### Required action
Among the lines below, a stretch begins at the one with "LagEnv W) cfg a" and ends at the one with "destruct (NewLAGActuatorBackend env". Repeat that stretch exactly, ends included.

Saved data entries
⁂
(* ===== verification/LagEnforce.v ===== *)
(** * Enforcement from configuration to bond

    The actuator the daemon builds from its configuration, behind the manager: the
    members of the bond follow the states of the Micro-BFD sessions, for every back
    end.  The laws the back ends rely on hold of concrete models of sysfs, OVSDB and
    NetworkManager. *)

From stdpp Require Import strings relations.
From Stdlib Require Import Ascii.
From S2P Require Import Prelude Packet Netip NetipParse Config Session Micro Manager Lag LagProps LagBackends Daemon.

Local Open Scope Z_scope.

(** The world a back end acts on: how its members are seen and what is assumed. *)
Inductive bond_world {W} (env : LagEnv W) (pairs : string -> string -> Prop)
    : string -> (LagState W -> Prop) -> (LagState W -> string -> gset string) -> Prop :=
| bw_kernel slaves : bonding_laws env slaves ->
    bond_world env pairs "kernel-bond" (fun _ => True) (fun s => slaves (ls_world s))
| bw_ovs ports ifaces : ovsdb_laws env ports ifaces ->
    bond_world env pairs "ovs" (fun s => names_unique ifaces (ls_world s))
      (fun s => ovs_members ports ifaces (ls_world s))
| bw_nm profiles dev owner settings :
    (forall bond bond' i, pairs bond i -> pairs bond' i -> bond = bond') ->
    nm_laws env profiles dev owner settings ->
    bond_world env pairs "networkmanager" (nm_inv profiles settings pairs)
      (fun s => nm_members profiles settings (ls_world s)).

(** The back end a configuration selects keeps its promise. *)
Lemma selected_follows {W} (env : LagEnv W) cfg b pairs inv members :
  bond_world env pairs (lc_Backend cfg) inv members -> NewLAGActuatorBackend env cfg = Ok b ->
  follows inv members pairs b.
Proof.
  intros Hw. unfold NewLAGActuatorBackend, normalizeLAGActuatorConfig.
  assert (Hb : or_string (lc_Backend cfg) "auto" = lc_Backend cfg) by (inversion Hw; reflexivity).
  rewrite Hb. cbn [lc_Mode lc_Backend lc_OwnerPolicy lc_OVSDBEndpoint lc_DownAction lc_UpAction].
  unfold validateLAGActuatorMode, validateLAGActuatorBackend, validateLAGOwnerPolicy, validateLAGActuatorAction, when_err.
  destruct (negb (one_of (or_string (lc_Mode cfg) "disabled") _)); [done|].
  destruct (negb (one_of (lc_Backend cfg) _)); [done|].
  destruct (negb (one_of (or_string (lc_OwnerPolicy cfg) _) _)); [done|].
  destruct (negb (one_of (or_string (lc_DownAction cfg) _) _)); [done|].
  destruct (negb (one_of (or_string (lc_UpAction cfg) _) _)); [done|].
  cbn [mbind go_bind]. cbn [lc_Mode lc_Backend lc_OwnerPolicy lc_OVSDBEndpoint].
  destruct (negb (bool_decide (or_string (lc_Mode cfg) "disabled" = "enforce"%string))); [done|].
  remember (lc_Backend cfg) as be eqn:Ebe. clear Ebe Hb.
  destruct Hw as [slaves HL|ports ifaces HL|profiles dev owner settings PF HL];
    repeat match goal with |- context [bool_decide (?x = ?y)] =>
      let r := eval vm_compute in (bool_decide (x = y)) in
      match r with true => idtac | false => idtac end; change (bool_decide (x = y)) with r; cbn match end;
    (destruct (negb _); [done|]); intros [= <-].
  - by apply kernel_follows.
  - by apply ovsdb_follows.
  - by apply (nm_follows env profiles dev owner settings pairs PF).
Qed.

(** The actuator the daemon builds acts on that back end. *)
Lemma build_enforcing {W} (env : LagEnv W) cfg a pairs inv members :
  ma_Mode cfg = "enforce"%string -> ma_DownAction cfg = "remove-member"%string ->
  ma_UpAction cfg = "add-member"%string -> bond_world env pairs (ma_Backend cfg) inv members ->
  buildMicroBFDActuator env cfg = Ok (Some a) ->
  exists b, enforcing a b /\ follows inv members pairs b.
Proof.
  intros Hm Hd Hu Hw. unfold buildMicroBFDActuator.
  assert (Hl : lc_Mode (configMicroBFDActuatorToNetio cfg) = "enforce"%string) by exact Hm. rewrite Hl, Hm.
  rewrite (bool_decide_false ("enforce"%string = "disabled"%string)) by done.
  rewrite (bool_decide_true ("enforce"%string = "enforce"%string)) by done.
  destruct (NewLAGActuatorBackend env _) as [b|e|] eqn:Eb; [|done..].
  unfold NewLAGActuator. destruct (normalizeLAGActuatorConfig _) as [n|e|] eqn:En; [|done..].
  intros Ha. exists b. split; [|by apply (selected_follows env (configMicroBFDActuatorToNetio cfg) b)].
  assert (Hn : lc_Mode n = "enforce"%string /\ lc_DownAction n = "remove-member"%string /\
               lc_UpAction n = "add-member"%string).
  { unfold normalizeLAGActuatorConfig in En. go_inv En. rewrite <- En. cbn. by rewrite Hm, Hd, Hu. }
  destruct Hn as (E1 & E2 & E3). cbn in Ha. rewrite andb_false_r in Ha. injection Ha as <-. by split.
Qed.

(** A manager before the first event: the member [i] of the group [name] is Down,
    and only that group, of the bond [bond], has it. *)
Record watched (m : Manager) (pairs : string -> string -> Prop) (name bond i : string) : Prop := {
  wa_actuator : m_hasMicroActuator m = true;
  wa_events : m_actuated m = [];
  wa_pairs : forall n bond' ms' i', shape m !! n = Some (bond', ms') -> i' ∈ ms' -> pairs bond' i';
  wa_group : exists ms, shape m !! name = Some (bond, ms) /\ i ∈ ms;
  wa_only : forall n bond' ms', shape m !! n = Some (bond', ms') -> i ∈ ms' -> n = name;
  wa_down : member_state m name i = Some StateDown;
}.

(** C28: with enforcement configured to remove members and add them again, and for each
    of the three back ends in a world that keeps its promise (for NetworkManager, one in
    which only the bond's profiles are active on the members), the bond's members follow
    Micro-BFD.  After any state changes the manager dispatches, in which those of the
    member connect, no call has panicked and the group has the state of the last one.  If
    no call for the member failed, a member that is Up is in the bond, one that was Up
    and is no longer is not, and one that never came Up is in the bond exactly if it was
    before: it is not taken out. *)
Theorem lag_members_follow_bfd {W} (env : LagEnv W) (cfg : MicroBFDActuatorConfig) (a : LAGActuator (LagState W))
    (pairs : string -> string -> Prop) inv members (m : Manager) (s : LagState W) (name bond i : string)
    (l : list (StateChange * order string MicroBFDGroup)) (st : Z)
    (Hmode : ma_Mode cfg = "enforce"%string) (Hdown : ma_DownAction cfg = "remove-member"%string)
    (Hup : ma_UpAction cfg = "add-member"%string) (HW : bond_world env pairs (ma_Backend cfg) inv members)
    (HB : buildMicroBFDActuator env cfg = Ok (Some a)) (HI : inv s) (HM : watched m pairs name bond i)
    (HO : forall sc ord, (sc, ord) ∈ l -> forall x, ord x ≡ₚ x)
    (HC : connected i StateDown (l.*1) = Some st) :
  let m' := dispatch_run l m in
  exists log s', actuate a (m_actuated m') s = (log, s') /\ (forall ev r, (ev, r) ∈ log -> r <> Panic) /\
    member_state m' name i = Some st /\
    (all_ok bond i log ->
     i ∈ members s' bond <-> st = StateUp \/ (~ was_up i (l.*1) /\ i ∈ members s bond)).
Proof.
  destruct (build_enforcing env cfg a pairs inv members Hmode Hdown Hup HW HB) as (b & EN & F).
  destruct HM as [H1 H2 H3 (ms & H4 & H5) H6 H7].
  destruct (run_followed inv members pairs b a F EN m s name bond i ms H1 H2 HI H3 H4 H5 H6 H7 l st HO HC)
    as (log & s' & Ha & Fd).
  exists log, s'. split_and!; [done|apply Fd..].
Qed.

(** ** A model of the bonding files *)

Local Notation files := (gmap string (gset string)).

(** The name between the sign and the line feed. *)
Definition command_name (c : string) : string :=
  String.string_of_list_ascii (removelast (drop 1 (chars_of c))).

Definition model_write (path c : string) (w : files) : file_outcome * files :=
  let old := default ∅ (w !! path) in
  match c with
  | String "+" _ => (FileOk, <[path := old ∪ {[command_name c]}]> w)
  | String "-" _ => (FileOk, <[path := old ∖ {[command_name c]}]> w)
  | _ => (WriteFailed, w)
  end.

Definition refused {A} : ext files A := fun w => (inl "refused"%string, w).

Definition kernel_env : LagEnv files :=
  {| le_ctx_err := fun _ => false; le_write := model_write; le_run := fun _ _ => refused;
     le_ovsdb_connect := fun _ => refused; le_Transact := fun _ => refused;
     le_CheckOperationResults := fun _ _ => None; le_NewOvsSet := inr; le_nm_connect := refused;
     le_DeviceByIPInterface := fun _ => refused; le_DeviceActiveConnection := fun _ => refused;
     le_DeviceAvailableConnections := fun _ => refused; le_ActiveConnectionConnection := fun _ => refused;
     le_DeactivateConnection := fun _ => refused; le_ActivateConnection := fun _ _ => refused;
     le_ConnectionSettings := fun _ => refused |}.

Definition file_slaves (w : files) (bond : string) : gset string := default ∅ (w !! slaves_path bond).

Lemma command_name_of prefix i : String.length prefix = 1%nat ->
  command_name (prefix +:+ i +:+ String "010"%char "") = i.
Proof.
  intros Hp. destruct prefix as [|c [|c' r]]; [done| |done]. unfold command_name. rewrite !chars_app.
  change (removelast _) with (removelast (chars_of i ++ ["010"%char])). rewrite removelast_last. apply string_chars.
Qed.

Lemma model_write_add p i w : model_write p ("+" +:+ i +:+ String "010"%char "") w =
  (FileOk, <[p := default ∅ (w !! p) ∪ {[i]}]> w).
Proof. unfold model_write. rewrite command_name_of by done. reflexivity. Qed.

Lemma model_write_remove p i w : model_write p ("-" +:+ i +:+ String "010"%char "") w =
  (FileOk, <[p := default ∅ (w !! p) ∖ {[i]}]> w).
Proof. unfold model_write. rewrite command_name_of by done. reflexivity. Qed.

Lemma kernel_env_laws : bonding_laws kernel_env file_slaves.
Proof.
  split; intros w bond i r w'; cbn [le_write kernel_env]; rewrite ?model_write_add, ?model_write_remove;
    unfold file_slaves; generalize (slaves_path bond); intros p [<- <-]%pair_equal_spec;
    (split; [rewrite lookup_insert_eq; set_solver|]);
    intros bond' i' Hne; rewrite lookup_insert; case_decide as Hb; try rewrite Hb; set_solver.
Qed.

(** ** An example *)

Definition sample_actuator : MicroBFDActuatorConfig :=
  {| ma_Mode := "enforce"; ma_Backend := "kernel-bond"; ma_OVSDBEndpoint := ""; ma_OwnerPolicy := "allow-external";
     ma_DownAction := "remove-member"; ma_UpAction := "add-member" |}.

Definition sample_lag_actuator : LAGActuator (LagState files) :=
  {| la_cfg := configMicroBFDActuatorToNetio sample_actuator;
     la_backend := Some (NewKernelBondLAGBackend kernel_env "") |}.

Definition sample_group : MicroBFDGroup :=
  {| g_lagInterface := "bond0";
     g_members := {[ "eth0"%string := new_member "eth0"; "eth1"%string := new_member "eth1" ]};
     g_minActive := 1; g_aggregateUp := false; g_upCount := 0; g_peerAddr := IPv4 1; g_localAddr := IPv4 2 |}.

Definition sample_lag_manager : Manager :=
  {| (NewManager None false true) with m_microGroups := {[ "bond0"%string := sample_group ]} |}.

Definition change (i : string) (old new : Z) : StateChange * order string MicroBFDGroup :=
  ({| sc_LocalDiscr := 7; sc_PeerAddr := IPv4 1; sc_Interface := i; sc_Type := SessionTypeMicroBFD;
      sc_OldState := old; sc_NewState := new; sc_Diag := 0; sc_Timestamp := 0 |}, id).

Definition sample_changes : list (StateChange * order string MicroBFDGroup) :=
  [change "eth0" StateDown StateUp; change "eth1" StateDown StateInit; change "eth0" StateUp StateDown].

Definition sample_files : files := {[ slaves_path "bond0" := {[ "eth0"; "eth1" ]} ]}.

Lemma sample_built : buildMicroBFDActuator kernel_env sample_actuator = Ok (Some sample_lag_actuator).
Proof. reflexivity. Qed.

Lemma sample_shape n bond ms : shape sample_lag_manager !! n = Some (bond, ms) ->
  n = "bond0"%string /\ bond = "bond0"%string /\ ms = {[ "eth0"%string; "eth1"%string ]}.
Proof.
  unfold shape. cbn [m_microGroups sample_lag_manager]. rewrite map_fmap_singleton.
  intros [<- [= <- <-]]%lookup_singleton_Some. done.
Qed.

Lemma sample_watched : watched sample_lag_manager (fun bond i => bond = "bond0"%string) "bond0" "bond0" "eth0".
Proof.
  split; [reflexivity..| | | |reflexivity].
  - by intros n bond ms i' (_ & -> & _)%sample_shape _.
  - exists {[ "eth0"%string; "eth1"%string ]}. split; [reflexivity|set_solver].
  - by intros n bond ms (-> & _ & _)%sample_shape _.
Qed.

Lemma sample_all_ok : all_ok "bond0" "eth0"
  (actuate sample_lag_actuator (m_actuated (dispatch_run sample_changes sample_lag_manager))
     (mkLagState sample_files ∅)).1.
Proof.
  intros ev r Hin _ _. vm_compute in Hin.
  repeat (apply elem_of_cons in Hin as [[= _ ->]|Hin]; [reflexivity|]). by apply elem_of_nil in Hin.
Qed.

(** The link that came Up and went Down is taken out of the bond. *)
Lemma lag_members_follow_bfd_witness :
  exists log s', actuate sample_lag_actuator (m_actuated (dispatch_run sample_changes sample_lag_manager))
                   (mkLagState sample_files ∅) = (log, s') /\
    "eth0"%string ∉ file_slaves (ls_world s') "bond0".
Proof.
  destruct (lag_members_follow_bfd kernel_env sample_actuator sample_lag_actuator
              (fun bond i => bond = "bond0"%string) (fun _ => True) (fun s => file_slaves (ls_world s))
              sample_lag_manager (mkLagState sample_files ∅) "bond0" "bond0" "eth0" sample_changes StateDown
              eq_refl eq_refl eq_refl (bw_kernel _ _ _ kernel_env_laws) sample_built I sample_watched)
    as (log & s' & Ha & _ & _ & Hm).
  - intros sc ord Hin x. repeat (apply elem_of_cons in Hin as [[= _ ->]|Hin]; [reflexivity|]). by apply elem_of_nil in Hin.
  - reflexivity.
  - exists log, s'. split; [exact Ha|]. pose proof sample_all_ok as Hok. rewrite Ha in Hok. rewrite (Hm Hok).
    intros [H|[H _]]; [discriminate H|]. apply H. exists (change "eth0" StateDown StateUp).1.
    split; [left|split; reflexivity].
Defined.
⁂
### Solution
Lemma build_enforcing {W} (env : LagEnv W) cfg a pairs inv members :
  ma_Mode cfg = "enforce"%string -> ma_DownAction cfg = "remove-member"%string ->
  ma_UpAction cfg = "add-member"%string -> bond_world env pairs (ma_Backend cfg) inv members ->
  buildMicroBFDActuator env cfg = Ok (Some a) ->
  exists b, enforcing a b /\ follows inv members pairs b.
Proof.
  intros Hm Hd Hu Hw. unfold buildMicroBFDActuator.
  assert (Hl : lc_Mode (configMicroBFDActuatorToNetio cfg) = "enforce"%string) by exact Hm. rewrite Hl, Hm.
  rewrite (bool_decide_false ("enforce"%string = "disabled"%string)) by done.
  rewrite (bool_decide_true ("enforce"%string = "enforce"%string)) by done.
  destruct (NewLAGActuatorBackend env _) as [b|e|] eqn:Eb; [|done..].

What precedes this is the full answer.